Pregnancy And Your Pelvic Floor

Member Post Fitness And Wellness, Pelvic Floor Health

What It Is, What You Can Do, And How A
Physical Therapist Can Help!

article by Dr. Rhianna Wickett, Pt, Dpt, Cscs

Congratulations, Mama! Your body is doing of the most important jobs around – creating life!! This is such an exciting time of your life that also brings about many other changes to your body that you either may start to notice or have already been experiencing! As a Women’s Health Physical Therapist, I’ve helped many women through the changes during pregnancy, such as low back pain, hip pain, neck pain and more. There is one very important, less commonly discussed topic I’d love to discuss with ALL new moms – Your Pelvic Floor. This information is important for pregnant and new moms alike!
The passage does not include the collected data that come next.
(** X11.  A repeating spawn registered on a manager whose clock is
    otherwise empty fires once per interval: when the clock has run [k]
    intervals on, the callback has run [k] times and the live list has
    grown by [k * count] monsters. *)
Theorem X11_repeating_spawn_every_interval :
  forall (id : string) (cfg : SpawnManager.RepeatingSpawnConfig)
         (m : SpawnManager.SpawnManager) (k fuel : nat),
    SpawnManager.timers (SpawnManager.clock m) = [] ->
    0 < SpawnManager.interval cfg -> (k <= fuel)%nat ->
    exists m',
      SpawnManager.run fuel
        (SpawnManager.now (SpawnManager.clock m)
         + Z.of_nat k * SpawnManager.interval cfg)
        (SpawnManager.addRepeatingSpawn id cfg m) = Some m' /\
      length (SpawnManager.getMonsters m')
      = (length (SpawnManager.getMonsters m) + k * SpawnManager.count cfg)%nat /\
      length (SpawnManager.dispatched (SpawnManager.clock m'))
      = (length (SpawnManager.dispatched (SpawnManager.clock m)) + k)%nat.
Proof.
  intros id cfg m k fuel Ht Hi Hfuel.
  set (m1 := SpawnManager.addRepeatingSpawn id cfg m).
  assert (H1 : exists h,
             SpawnManager.timers (SpawnManager.clock m1)
             = [SpawnManager.mkTimerEvent h
                  (SpawnManager.now (SpawnManager.clock m)
                   + SpawnManager.interval cfg)
                  (SpawnManager.interval cfg) true
                  (SpawnManager.RepeatSpawn cfg)] /\
             SpawnManager.spawner m1 = SpawnManager.spawner m /\
             SpawnManager.dispatched (SpawnManager.clock m1)
             = SpawnManager.dispatched (SpawnManager.clock m)).
  { subst m1.
    unfold SpawnManager.addRepeatingSpawn, SpawnManager.removeRepeatingSpawn.
    destruct (SpawnManager.repeatingSpawns m !! id); simpl;
      rewrite Ht; simpl; eauto. }
  destruct H1 as (h & Ht1 & Hs1 & Hd1).
  destruct (repeating_run cfg
              (SpawnManager.now (SpawnManager.clock m)
               + Z.of_nat k * SpawnManager.interval cfg)
              k fuel m1 h _ Ht1 Hi Hfuel)
    as (m' & Hrun & Hlen & Hdis & _); [nia |].
  exists m'. split; [exact Hrun |].
  unfold SpawnManager.getMonsters. rewrite Hlen, Hdis, Hs1, Hd1. auto.
Qed.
As your baby grows and adds pressure to your pelvic floor, you may begin to notice some of the symptoms of heaviness, incontinence, or pain. The great news? There ARE some things you can do while pregnant and postpartum to help this! These conditions do NOT need to interrupt your daily life and you are not alone. My goal is to change how men, women, and healthcare professionals think about the pelvic floor and Physical Therapy.

What is the pelvic floor?
The pelvic floor is a group of muscles wrapping underneath your bladder and rectum that work to hold all the organs up (including bladder and rectum), much like a hammock. These muscles control the passage of urine and bowels. If they become weak, you may experience stress incontinence, or “leaking”, especially if you laugh, sneeze, cough, or jump. This may increase later in pregnancy as your pelvic floor is under more pressure. The pelvic floor is just like all the other muscles in your body. The difference is that you can’t see these muscles work. If you engage your bicep, your elbow bends, but if you engage your pelvic floor, it may be challenging to know if you’re contracting properly. Weakness can begin in early pregnancy, but if left untreated, may continue many years after pregnancy for some women. You can strengthen your pelvic floor prior to and during pregnancy by performing specific exercises to accommodate for the growing weight of your baby. Some of these exercises are commonly known as “kegals”, but there are many other exercises you can practice, as many people commonly perform kegals incorrectly and can actually make their symptoms worse. The stronger you and your pelvic floor are prior to giving birth, the more quickly you are likely going to return to your normal activities without stress incontinence. The best form of strengthening is to start before you experience these symptoms!

Will these muscles just get better after I have my baby?
Not necessarily. Although some women are able to return right back to their normal activities, many women need to specifically focus on strengthening their pelvic floor. You should work to strengthen these muscles after each baby, otherwise you’re at an increased risk for continued symptoms of incontinence as you age. Menopause can also increase incontinence symptoms, so you will want to address this as early as you can!

What causes a weak pelvic floor?
Pregnancy and childbirth will cause your pelvic floor to work harder from added pressure throughout the pregnancy and stretching during childbirth. You may experience tears during childbirth that can further weaken the muscles. Because your pelvic floor is stretched from the pressure of baby late in the second and third trimester, it may become difficult to squeeze the muscles and sphincters controlling bowel and bladder. Constipation during pregnancy is also common and can put added stress on the pelvic floor, especially if you strain to have a bowel movement. You may also experience muscles of the pelvic floor that are too tight after childbirth. These can also contribute to incontinence, low back pain, pressure, and pelvic pain. A physical therapist can help you identify if your muscles are weak, tight, or both and get you on the path to healing!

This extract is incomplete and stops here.